Benjamin Hohermuth a fait des études d'ingénieur en environnement à l'ETH de Zurich et à la NTNU de Trondheim. Après la fin de ses études en 2014, il travailla comme collaborateur scientifique du groupe « Ingénierie Fluviale » de la VAW. Sa thèse de doctorat (2016-2019) portait sur les caractéristiques d'aération et d'écoulement diphasique des vidanges de fond au moyen de tests pilotes à grande échelle. En 2019, il est engagé au SCCER-SoE comme postdoctorant à temps partiel. Parmi ses taches principales comptent des projets de recherche dans le domaine de l'hydraulique et son appui dans la coordination et l'administration du Work Packages 2 (Hydraulique). Ses autres activités de recherche à la VAW sont centrées sur les écoulements à grande vitesse dans les ouvrages hydrauliques.
Robert Boes a fait des études d'ingénieur civil à la RWTH d'Aix-la-Chapelle, à l'Ecole nationale des ponts et chaussées de Paris et à la Technische Universität de Munich. A la fin de ses études, il est entré en 1996 à la VAW de l'ETH de Zurich où il soutint sa thèse de doctorat sur l'hydraulique des évacuateurs en marches d'escalier en 2000. Postdoctorant à la VAW, il travailla ensuite à Innsbruck dans le service de planification et génie civil de la TIWAG-Tiroler Wasserkraft AG. Il y a dirigé des projets interdisciplinaires dans les domaines du génie hydraulique, de l'hydroélectricité et de la protection contre les crues. En 2007, il a été nommé à la direction du groupe pour la construction de digues.

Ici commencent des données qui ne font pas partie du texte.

Lemma queryAll_raw h ss sts :
  connected_set ss → Forall2 (answered h) (DBOps ss) sts → raw h (set_MySQLStatus sts ss).
Proof.
  intros Hc Hf. split; simpl.
  - rewrite <- (c_ops_len ss Hc). unfold go_len. by rewrite (Forall2_length _ _ _ Hf).
  - intros i st [Hi Hst]%index_at_Some.
    destruct (Forall2_lookup_r _ _ _ _ _ Hf Hst) as (o & Ho & Hans).
    destruct Hans as (j & -> & Hocc). assert (index_at (DBOps ss) i = Some (Some (OpSQL j))) as Hop
      by by apply index_at_Some.
    destruct (c_ops ss Hc _ _ Hop) as [?|[? ?]]; by simplify_eq.
Qed.

(** The executed GTID set is the one of the primary's status. *)
Definition gtid_of_primary (ss : StatusSet) : Prop :=
  ss_ExecutedGTID ss =
  match primary_status ss with Some pst => ExecutedGTID (GlobalVariables_ pst) | None => "" end.

Lemma wp_recheckPrimary h ss :
  connected_set ss → raw h ss → ss_ExecutedGTID ss = "" → Errants ss = [] →
  wp queries (recheckPrimary ss) h
     (λ h' o, match o with
              | Return ss' => connected_set ss' ∧ raw h' ss' ∧ gtid_of_primary ss' ∧ Errants ss' = []
              | Error _ => True
              | Panic _ => False
              end).
Proof.
  intros Hc Hraw Hg He. unfold recheckPrimary. destruct cl_sane as (_ & Hp & _).
  rewrite <- (c_primary ss Hc), <- (proj1 Hraw) in Hp.
  destruct (proj2 (index_at_lt _ _) Hp) as [opst Hopst]. rewrite Hopst. wp_norm.
  destruct opst as [pst0|]; cbn [wp].
  2:{ split_and!; [done..| |done]. unfold gtid_of_primary, primary_status. by rewrite Hopst. }
  unfold kcall. wp_norm. split; [done|]. intros [].
  destruct (connected_primary_op ss Hc) as (op & Hop & Hfor).
  wp_norm. wp_db; [exact Hop|done|done| |by simpl].
  intros [e|pst]; wp_norm; [done|].
  destruct (set_at (MySQLStatus ss) (Primary ss) (Some pst)) as [sts|] eqn:Hset; wp_norm.
  2:{ unfold set_at in Hset. by rewrite Hopst in Hset. }
  apply set_at_Some in Hset as [_ ->].
  split_and!; [by apply connected_set_gathered| | |done].
  - split; simpl; [rewrite go_len_insert; apply Hraw|]. intros i st Hi.
    destruct (decide (i = Primary ss)) as [->|Hne].
    + rewrite index_at_insert_eq in Hi by done. simplify_eq.
      apply occurred_app. right. by apply list_elem_of_singleton.
    + rewrite index_at_insert_ne in Hi by (lia || congruence).
      do 2 (apply occurred_app; left). by apply Hraw.
  - unfold gtid_of_primary, primary_status. simpl. by rewrite index_at_insert_eq.
Qed.

(** After the classification: the set before hung replicas are dropped. *)
Definition classified (h : trace clusterSig) (ss1 ss2 : StatusSet) : Prop :=
  ∃ es sts, ss2 = set_gathered sts (ss_ExecutedGTID ss1) es (PreventPodDeletion ss1) ss1 ∧
    marked es (MySQLStatus ss1) sts ∧
    if (ss_ExecutedGTID ss1 =s "") then es = ErrantReplicaList (Status cl)
    else (Primary ss1 ∉ es) ∧ ∃ pst, primary_status ss1 = Some pst ∧
      ∀ i st, i ≠ Primary ss1 → index_at (MySQLStatus ss1) i = Some (Some st) →
        verdict h (Primary ss1) (ss_ExecutedGTID ss1) (UUID (GlobalVariables_ pst)) st
          (bool_decide (i ∈ es)).

Lemma wp_detectErrants h ss :
  connected_set ss → raw h ss → gtid_of_primary ss → Errants ss = [] →
  wp queries (detectErrants ss) h
     (λ h' o, match o with
              | Return ss' => classified h' ss ss'
              | Error _ => True
              | Panic _ => ¬ G h'
              end).
Proof.
  intros Hc Hraw Hg He. unfold detectErrants, classified.
  destruct (ss_ExecutedGTID ss =s "") eqn:Hempty; simpl; bool_cases.
  - rewrite (c_cluster ss Hc). destruct cl_sane as (_ & _ & Hes). rewrite <- (proj1 Hraw) in Hes.
    destruct (restoreErrants_marked _ ss (MySQLStatus ss) [] (marked_nil _) He Hes) as (sts & -> & Hm).
    simpl. eauto.
  - unfold gtid_of_primary, primary_status in *.
    destruct (index_at (MySQLStatus ss) (Primary ss)) as [opst|] eqn:Hopst; [|done].
    wp_norm. simpl in Hg. destruct opst as [pst|]; [|done].
    destruct (connected_primary_op ss Hc) as (op & Hop & Hfor).
    eapply wp_conseq; [eapply wp_extends, wp_errants; done|].
    intros h' [ss'|e|m] [H [t ->]]; [|done|].
    + destruct H as (es & sts & -> & Hm & Hes & Hv). exists es, sts. split; [done|]. split; [done|].
      split; [intros [_ ?]%Hes; done|]. exists pst. split; [done|].
      intros i st Hi Hst. apply Hv; [done|]. by apply elem_of_indexed.
    + intros HG. apply G_app in HG. pose proof (proj2 Hraw _ _ Hopst) as Hocc.
      apply HG in Hocc. simpl in Hocc. naive_solver.
Qed.

Lemma dropHung_inv primary sts i st :
  index_at (dropHungReplicas primary sts) i = Some (Some st) →
  index_at sts i = Some (Some st) ∧
  (i ≠ primary → SemiSyncMasterWaitSessions (GlobalStatus_ st) ≤ 0).
Proof.
  rewrite index_at_dropHung. destruct (index_at sts i) as [[st'|]|]; simpl; [|by destruct (i =? primary)..].
  destruct (i =? primary) eqn:Hi; bool_cases; [naive_solver|].
  destruct (0 <? _) eqn:Hw; bool_cases; [done|]. naive_solver.
Qed.

Lemma marked_inv es sts0 sts i st :
  marked es sts0 sts → index_at sts i = Some (Some st) →
  ∃ st0, index_at sts0 i = Some (Some st0) ∧
         st = if bool_decide (i ∈ es) then set_IsErrant true st0 else st0.
Proof.
  intros [_ Hm]. rewrite Hm. destruct (index_at sts0 i) as [[st0|]|]; simpl; [|done..].
  intros [= <-]. eauto.
Qed.

Lemma set_IsErrant_vars b st : GlobalVariables_ (set_IsErrant b st) = GlobalVariables_ st.
Proof. done. Qed.

Lemma classified_gathered h ss1 ss2 :
  connected_set ss1 → raw h ss1 → gtid_of_primary ss1 → classified h ss1 ss2 →
  gathered h (set_MySQLStatus (dropHungReplicas (Primary ss2) (MySQLStatus ss2)) ss2).
Proof.
  intros Hc [Hlen Hraw] Hg (es & sts & -> & Hm & Hes). destruct cl_sane as (Hn & Hp & _).
  set (ss := set_MySQLStatus _ _).
  assert (primary_status ss =
          (λ st, if bool_decide (Primary ss1 ∈ es) then set_IsErrant true st else st) <$> primary_status ss1) as Hps.
  { unfold primary_status. simpl. rewrite index_at_dropHung, (proj2 Hm). simpl.
    destruct (index_at (MySQLStatus ss1) (Primary ss1)) as [o|]; simpl; [|done]. by rewrite Z.eqb_refl. }
  constructor; simpl; try apply Hc.
  - constructor; simpl; rewrite ?(c_cluster ss1 Hc), ?(c_primary ss1 Hc); try apply Hc; try done.
    + rewrite go_len_dropHung, (proj1 Hm). done.
    + by apply connected_ops.
  - intros i st [Hi _]%dropHung_inv. destruct (marked_inv _ _ _ _ _ Hm Hi) as (st0 & Hst0 & ->). eauto.
  - intros i st Hne [_ Hw]%dropHung_inv. auto.
  - rewrite Hps, Hg. destruct (primary_status ss1); simpl; [|done]. by destruct (bool_decide _).
  - destruct (ss_ExecutedGTID ss1 =s "") eqn:E; [done|]. bool_cases.
    destruct Hes as (Hnp & pst & Hpst & Hv). split; [done|]. exists pst.
    rewrite Hps, Hpst, bool_decide_false by done. split; [done|].
    intros i st Hne [Hi _]%dropHung_inv. destruct (marked_inv _ _ _ _ _ Hm Hi) as (st0 & Hst0 & ->).
    destruct (Hv i st0 Hne Hst0) as (diff & Ho & Hd). exists diff. split; [|done].
    by destruct (bool_decide (i ∈ es)).
Qed.

Lemma DecideState_total ss : wf ss → ∃ ss', DecideState ss = Some ss' ∧ State ss' ≠ StateUndecided.
Proof.
  intros Hwf. destruct (decideSwitch_spec ss Hwf) as (s & c & Hd & Hs & _ & Hoff & _).
  destruct (DecideState_inv ss s c Hwf Hd Hoff) as (ss' & -> & <- & _).
  exists ss'. split; [done|]. intros Heq. by rewrite Heq in Hs.
Qed.

Definition gather_result (h : trace clusterSig) (o : outcome StatusSet) : Prop :=
  match o with
  | Return ss => ∃ ss0, gathered h ss0 ∧ DecideState ss0 = Some ss ∧ State ss ≠ StateUndecided
  | Error _ => True
  | Panic _ => ¬ G h
  end.

Lemma wp_gatherInstances h ss :
  connected_set ss → ss_ExecutedGTID ss = "" → Errants ss = [] →
  wp queries (gatherInstances ss) h gather_result.
Proof.
  intros Hc Hg He. unfold gatherInstances. rewrite wp_bind_outcome.
  eapply wp_conseq; [apply wp_queryAll|]. intros h1 [sts|e|m] Hsts; simpl; [|done|].
  2:{ by apply connected_ops in Hc. }
  apply queryAll_raw in Hsts; [|done]. rewrite wp_bind_outcome.
  eapply wp_conseq; [apply wp_recheckPrimary; [by apply connected_set_gathered|done..]|].
  intros h2 [ss2|e|m]; simpl; [|done..]. intros (Hc2 & Hr2 & Hg2 & He2). rewrite wp_bind_outcome.
  set (ss3 := set_gathered _ _ _ _ ss2).
  eapply wp_conseq; [apply wp_extends, wp_detectErrants; [by apply connected_set_gathered|done..]|].
  intros h3 [ss4|e|m] [H [t ->]]; simpl; [|done|done].
  pose proof (classified_gathered _ ss3 ss4 (connected_set_gathered _ _ _ _ _ Hc2)
    (raw_app _ t _ Hr2) Hg2 H) as Hgath.
  destruct (DecideState_total _ (g_wf _ _ Hgath)) as (ss' & Hd & Hu). rewrite Hd. simpl. eauto.
Qed.

Lemma wp_closing ops p h :
  wp queries p h gather_result →
  wp queries (closing ops p) h (λ h' o, (∃ h1 t, h' = h1 ++ t ∧ gather_result h1 o) ∧
     match o with
     | Return _ => True
     | _ => ∀ i, Some (OpSQL i) ∈ ops → closed h' i
     end).
Proof.
  intros Hp. unfold closing. rewrite wp_bind. eapply wp_conseq; [exact Hp|].
  intros h1 [ss|e|m] Hres; simpl.
  - destruct Hres as (ss0 & ? & ? & Hu). rewrite bool_decide_false by done. simpl. split; [|done].
    exists h1, []. rewrite app_nil_r. split; [done|]. by exists ss0.
  - rewrite wp_bind. eapply wp_conseq; [apply wp_closeOps|]. intros h2 [] [Hcl [t ->]]. simpl. eauto.
  - rewrite wp_bind. eapply wp_conseq; [apply wp_closeOps|]. intros h2 [] [Hcl [t ->]]. simpl. eauto.
Qed.

Lemma connectAll_op_for n ops :
  Forall2 op_for (upto n) ops → 0 ≤ n →
  go_len ops = n ∧ ∀ i o, index_at ops i = Some o → op_for i o.
Proof.
  intros Hf Hn. split.
  - apply Forall2_length in Hf. rewrite length_upto in Hf. unfold go_len. lia.
  - intros i o [Hi Ho]%index_at_Some.
    destruct (Forall2_lookup_r _ _ _ _ _ Hf Ho) as (j & Hj & Hfor). unfold upto in Hj.
    rewrite list_lookup_fmap in Hj. destruct (seq 0 (Z.to_nat n) !! Z.to_nat i) eqn:E; [|done].
    apply lookup_seq in E as [-> _]. simpl in Hj. simplify_eq. by rewrite Z2Nat.id in Hfor.
Qed.

Definition gather_ok (h : trace clusterSig) (o : outcome StatusSet) : Prop :=
  match o with
  | Return ss => ∃ ss0, gathered h ss0 ∧ DecideState ss0 = Some ss
  | Error _ => True
  | Panic _ => False
  end.

Lemma gathered_app h t ss : gathered h ss → gathered (h ++ t) ss.
Proof.
  intros []. constructor; try done.
  - intros i st Hi. destruct (g_answers0 i st Hi) as (st0 & ? & ?). exists st0.
    rewrite occurred_app. auto.
  - destruct (ss_ExecutedGTID ss =s ""); [done|].
    destruct g_errants0 as (? & pst & ? & Hv). split; [done|]. exists pst. split; [done|].
    intros i st Hi Hst. apply verdict_app. auto.
Qed.

(** From the Pods on. *)
Lemma wp_GatherStatus_pods c pwd items h :
  c = cl → go_len items ≤ Replicas (Spec cl) → (∃ ords, named cl items ords) →
  (∀ i, ¬ opened h i) →
  negb (Offline (Spec cl)) && negb (Replicas (Spec cl) =? go_len items) = false →
  wp (λ _ _, True)
    (slots <-? Ret (make_slice (Replicas (Spec c))) ;;
     pods <-? Ret (placePods (go_len items) items slots) ;;
     ops <-? connectAll c (upto (Replicas (Spec c))) [] ;;
     closing ops
       (gatherInstances
          {| Primary := CurrentPrimaryIndex (Status c); Cluster := c; Password_ := pwd;
             Pods := pods; DBOps := ops; MySQLStatus := replicate (Z.to_nat (Replicas (Spec c))) None;
             ss_ExecutedGTID := ""; Errants := []; Candidates := []; NeedSwitch := false;
             PreventPodDeletion := false; Candidate := 0; State := StateUndecided |})) h
    (λ h' o, G h' → gather_ok h' o).
Proof.
  intros -> Hle [ords Hords] Hno Hcount. destruct cl_sane as (Hn & _ & _).
  unfold make_slice. destruct (Z.ltb_spec (Replicas (Spec cl)) 0); [lia|]. wp_norm.
  assert (go_len (replicate (Z.to_nat (Replicas (Spec cl))) (@None Pod)) = Replicas (Spec cl)) as Hlen
    by (unfold go_len; rewrite length_replicate; lia).
  destruct (placePods_named cl (go_len items) items ords (replicate (Z.to_nat (Replicas (Spec cl))) None))
    as [[e ->]|(Hall & pods & -> & Hpl & Hp)]; [apply Hords|lia|by wp_norm|].
  wp_norm. eapply wp_mono; [done|intros ?? HX; exact HX|].
  eapply wp_conseq; [apply wp_connectAll; intros i Hi; by apply Hno in Hi|].
  intros h1 [ops|e|m] [H1 [t1 ->]]; [|done|done].
  destruct H1 as [_ (new & -> & Hf)].
  destruct (connectAll_op_for (Replicas (Spec cl)) new Hf ltac:(lia)) as [Hol Hof].
  eapply wp_mono; [done|intros ?? HX; exact HX|].
  eapply wp_conseq; [apply wp_closing, wp_gatherInstances; [|done|done]|].
  - constructor; simpl; try done; [by rewrite Hpl|]. intros Hoff. rewrite Hoff in Hcount.
    simpl in Hcount. bool_cases.
    apply (placePods_full cl items ords); [done|done|lia|]. intros i Hi. apply Hp. by left.
  - intros h2 [ss|e|m] [(h3 & t & -> & Hres) _] HG; simpl in *; [|done|].
    + destruct Hres as (ss0 & Hg & Hd & _). exists ss0. split; [by apply gathered_app|done].
    + by apply Hres, (G_app _ t).
Qed.

Lemma wp_GatherStatus name :
  wp (λ _ _, True) (GatherStatus name) [] (λ h o, G h → gather_ok h o).
Proof.
  unfold GatherStatus, kcall. wp_norm. split; [done|]. intros [e|c]; wp_norm; [done|].
  split; [done|]. intros [e|sec]; wp_norm; [done|].
  destruct (NewMySQLPasswordFromSecret sec) as [e|pwd]; wp_norm; [done|].
  split; [done|]. intros [e|items]; wp_norm; [done|].
  match goal with |- wp _ _ ?h0 _ => set (h := h0) end.
  apply wp_assume; [apply G_app|]. intros HG.
  assert (c = cl) as Hc by exact (HG GetCluster (inr c) ltac:(unfold h, occurred, occurs; set_solver)).
  assert (good (ListPods (nn_Namespace name) [(LabelAppName, AppNameMySQL); (LabelAppInstance, nn_Name name)])
            (inr items)) as [Hle Hords] by (apply HG; unfold h, occurred, occurs; set_solver).
  destruct (negb _ && negb _) eqn:Hcount; [done|].
  apply wp_GatherStatus_pods; [done..| |by rewrite <- Hc].
  intros i [a Ho]. unfold h, occurred, occurs in Ho. simpl in Ho.
  repeat (apply elem_of_cons in Ho as [Ho|Ho]; [by apply (f_equal (projT1 (P := cresp))) in Ho|]).
  by apply elem_of_nil in Ho.
Qed.
End gather.
(** ** Cloning from an external instance *)

(* clustering/operations.go :: managerProcess.isCloning *)
Definition process_isCloning (ss : StatusSet) : option bool :=
  opst ← index_at (MySQLStatus ss) (Primary ss);
  match opst with
  | None => Some true
  | Some pst =>
      match CloneStatus_ pst with
      | Some cs => Some (null_string (cs_State cs) <>s "Failed")
      | None => Some false
      end
  end.

(** [for range 60 { select {...}; if op.GetStatus() succeeds { break } }]:
    an early return happens only when the context is done. *)
(* clustering/operations.go:133-144 clone *)
Fixpoint waitRestart (op : DBOp) (n : nat) : prog clusterSig (outcome unit) :=
  match n with
  | O => Ret (Return ())
  | S n =>
      cancelled <-- kcall TickOrDone ;;
      if (cancelled : bool) then Ret (Error ErrCtxDone) else
      r <-- invoke op GetStatus ;;
      match r with
      | inr _ => Ret (Return ())
      | inl _ => waitRestart op n
      end
  end.

(** The request for the external donor, from the Secret. *)
(* clustering/operations.go:75-113 clone *)
Definition cloneRequest (cluster : MySQLCluster) (name : string) (data : gmap string string)
    : extres CloneRequest :=
  let missing (k : string) : error := ErrNew ("no " +:+ k +:+ " in secret " +:+ name) in
  match data !! CloneSourceHostKey with
  | None => inl (missing CloneSourceHostKey)
  | Some host =>
  match data !! CloneSourcePortKey with
  | None => inl (missing CloneSourcePortKey)
  | Some port =>
  let n := ParseInt port 32 in
  if negb n.2 then inl (ErrWrap ("bad port number in secret " +:+ name) (ErrNew "strconv.ParseInt")) else
  if n.1 <=? 0 then inl (ErrNew ("bad port number in secret " +:+ name)) else
  match data !! CloneSourceUserKey with
  | None => inl (missing CloneSourceUserKey)
  | Some user =>
  match data !! CloneSourcePasswordKey with
  | None => inl (missing CloneSourcePasswordKey)
  | Some pw =>
  match data !! CloneSourceInitUserKey with
  | None => inl (missing CloneSourceInitUserKey)
  | Some iu =>
  match data !! CloneSourceInitPasswordKey with
  | None => inl (missing CloneSourceInitPasswordKey)
  | Some ipw =>
      inr {| req_Host := host; req_Port := n.1; req_User := user; req_Password := pw;
             req_InitUser := iu; req_InitPassword := ipw;
             req_BootTimeout := Some (StartupWaitSeconds (Spec cluster)) |}
  end end end end end end.

(** The body between [agentf.New] and the deferred [ag.Close]. *)
Definition cloneBody (ss : StatusSet) (req : CloneRequest) : prog clusterSig (outcome bool) :=
  r <-- kcall (AgentClone (Primary ss) req) ;;
  _ <-? check_res (ErrWrap ("failed to clone data from " +:+ req_Host req)) r ;;
  op <-? or_panic (index_at (DBOps ss) (Primary ss)) "index out of range" ;;
  _ <-- kcall (Sleep waitForCloneRestartDuration) ;;
  match op with
  | None => Ret (Panic "nil pointer dereference")
  | Some op => _ <-? waitRestart op 60 ;; Ret (Return true)
  end.
(* ===== verification/FailoverSpec.v ===== *)
(** * Failover

    A failover promotes a replica only after every running replica stopped
    receiving from the old primary and the chosen one has executed what it
    received; and, with the semi-synchronous replication MOCO configures, the
    new primary has every transaction that was acknowledged to a client. *)

From S2P Require Import Prelude Prog Worlds GoLib Constants Api Password Dbop Gtid Event Cluster Samples Status StatusSpec Gather GatherSpec Operations OpsSpec.
#[local] Open Scope Z_scope.

Section failover.
Context {RC : ConflictRetry clusterSig}.
Context (ss : StatusSet).
Hypothesis Hshape : shape ss.
Hypothesis Hops : own_ops ss.

(** All running replicas have stopped their IO thread. *)
Definition all_stopped (h : trace clusterSig) : Prop :=
  ∀ i st, i ≠ Primary ss → index_at (MySQLStatus ss) i = Some (Some st) →
          occurred h (DB i StopReplicaIOThread) (inr ()).

(** Instance [c] answered the recheck with the replication status [rs]. *)
Definition rechecked (h : trace clusterSig) (c : Z) (rs : ReplicaStatus) : Prop :=
  c ≠ Primary ss ∧ ∃ st, occurred h (DB c GetStatus) (inr st) ∧ ReplicaStatus_ st = Some rs.

(** Instance [c] may be recorded as the primary. *)
Definition promotable (h : trace clusterSig) (c : Z) : Prop :=
  all_stopped h ∧
  ∃ rs, rechecked h c rs ∧ occurred h (DB c (WaitForGTID (RetrievedGtidSet rs) timeoutSeconds)) (inr ()).

(** The calls a failover may make after a history. *)
Definition failover_protocol (h : trace clusterSig) (c : ccall) : Prop :=
  match c with
  | DB i StopReplicaIOThread => i ≠ Primary ss
  | DB i GetStatus => i ≠ Primary ss ∧ all_stopped h
  | DB i (IsSubsetGTID _ _) => i ≠ Primary ss ∧ all_stopped h
  | DB i (WaitForGTID g _) => ∃ rs, g = RetrievedGtidSet rs ∧ rechecked h i rs ∧ all_stopped h
  | UpdateStatus cl => promotable h (CurrentPrimaryIndex (Status cl))
  | GetCluster | Sleep _ => True
  | MetricInc m => m = failoverCount
  | _ => False
  end.
Lemma wp_updateStatus ss h :
  wp (status_protocol ss) (updateStatus ss) h (status_recorded ss).
Proof.
  unfold updateStatus. rewrite wp_bind.
  eapply wp_conseq with (Q := λ _ _, True).
  { unfold backupMetrics, kcall. destruct (bk_Time _); [|done]. by repeat (simpl; split; [done|intros []]). }
  intros h0 [] _. apply (wp_RetryOnConflict _ _ (λ _, True)); [done|].
  intros h1 _. unfold updateStatusFn, kcall. wp_norm. split; [done|]. intros [e|old]; wp_norm; [done|].
  destruct (stateConditions (State ss)) as [[i a] b].
  do 5 (wp_norm; split; [done|]; intros []).
  destruct (Semantic_DeepEqual _ _) eqn:Heq; wp_norm.
  - apply Semantic_DeepEqual_eq in Heq. split; [|done]. exists old. split; [|by left].
    unfold occurred, occurs. set_solver.
  - split; [exists old; split; [unfold occurred, occurs; set_solver|done]|].
    intros [e|[]]; (split; [|done]); [done|]. exists old.
    split; [unfold occurred, occurs; set_solver|right; apply occurred_last].
Qed.

(** ** clone *)

Definition clone_protocol (ss : StatusSet) (h : trace clusterSig) (c : ccall) : Prop :=
  match c with
  | GetSecret _ _ | Sleep _ | TickOrDone | Emit _ _ => True
  | AgentNew i | AgentClone i _ | AgentClose i | DB i GetStatus => i = Primary ss
  | _ => False
  end.

Lemma wp_waitRestart_clone ss op n h :
  op_for (Primary ss) (Some op) →
  wp (clone_protocol ss) (waitRestart op n) h (λ _ o, no_panic o).
Proof.
  intros Hfor. revert h. induction n as [|n IH]; intros h; [done|]. simpl.
  split; [done|]. intros [|]; [done|]. rewrite wp_bind. apply (wp_invoke _ _ GetStatus).
  - intros j ->. assert (j = Primary ss) as -> by (destruct Hfor as [?|[? ?]]; congruence).
    split; [done|]. intros [e|r]; [apply IH|done].
  - intros m ->. apply IH.
Qed.

Lemma wp_clone ss h :
  shape ss → own_ops ss → is_Some (ReplicationSourceSecretName (Spec (Cluster ss))) →
  wp (clone_protocol ss) (clone ss) h (λ _ o, no_panic o).
Proof.
  intros Hs Ho [name Hname]. unfold clone, kcall. rewrite Hname. wp_norm. split; [done|].
  intros [e|secret]; wp_norm; [done|]. destruct (cloneRequest _ _ _) as [e|req]; wp_norm; [done|].
  split; [done|]. intros [e|[]]; wp_norm; [done|]. unfold cloneBody, kcall. wp_norm. split; [done|].
  intros [e|[]]; wp_norm; [by split|].
  destruct (shape_op ss Hs Ho (Primary ss) (wf_primary _ Hs)) as (op & Hop & Hfor). rewrite Hop. wp_norm.
  split; [done|]. intros []. wp_norm. eapply wp_conseq; [by apply wp_waitRestart_clone|].
  intros h' [[]|e|m] HX; [by wp_norm; split|by wp_norm; split|done].
Qed.

(** ** operate *)

(** What each state permits. *)
Definition operate_protocol (ss : StatusSet) (pst : MySQLInstanceStatus) (h : trace clusterSig) (c : ccall) : Prop :=
  match State ss with
  | StateOffline | StateRestoring | StateLost | StateUndecided => False
  | StateCloning => clone_protocol ss h c
  | StateHealthy | StateDegraded =>
      if NeedSwitch ss && negb (PreventPodDeletion ss)
      then switchover_protocol ss h c ∨ ∃ e args, c = Emit e args
      else State ss = StateDegraded ∧ configure_protocol ss pst h c
  | StateFailed => failover_protocol ss h c ∨ ∃ e args, c = Emit e args
  | StateIncomplete => configure_protocol ss pst h c
  end.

Depuis 2009, Robert Boes est professeur de génie hydraulique à l'ETH de Zurich et directeur de la VAW. Robert Boes accompagne également en tant que conseiller des projets d'hydroélectricité et de protection contre les crues en Suisse et à l'étranger. Il est membre des directions de l'Association suisse de l'aménagement des eaux, du Comité suisse des barrages et de l'Energy Science Center de Zurich. Il est membre du comité de pilotage de l'Alliance européenne de la recherche dans le domaine de l'énergie (EERA) pour le programme « Hydroélectricité » et chef du Work Package 2 « Hydroélectricité » au SCCER-SoE.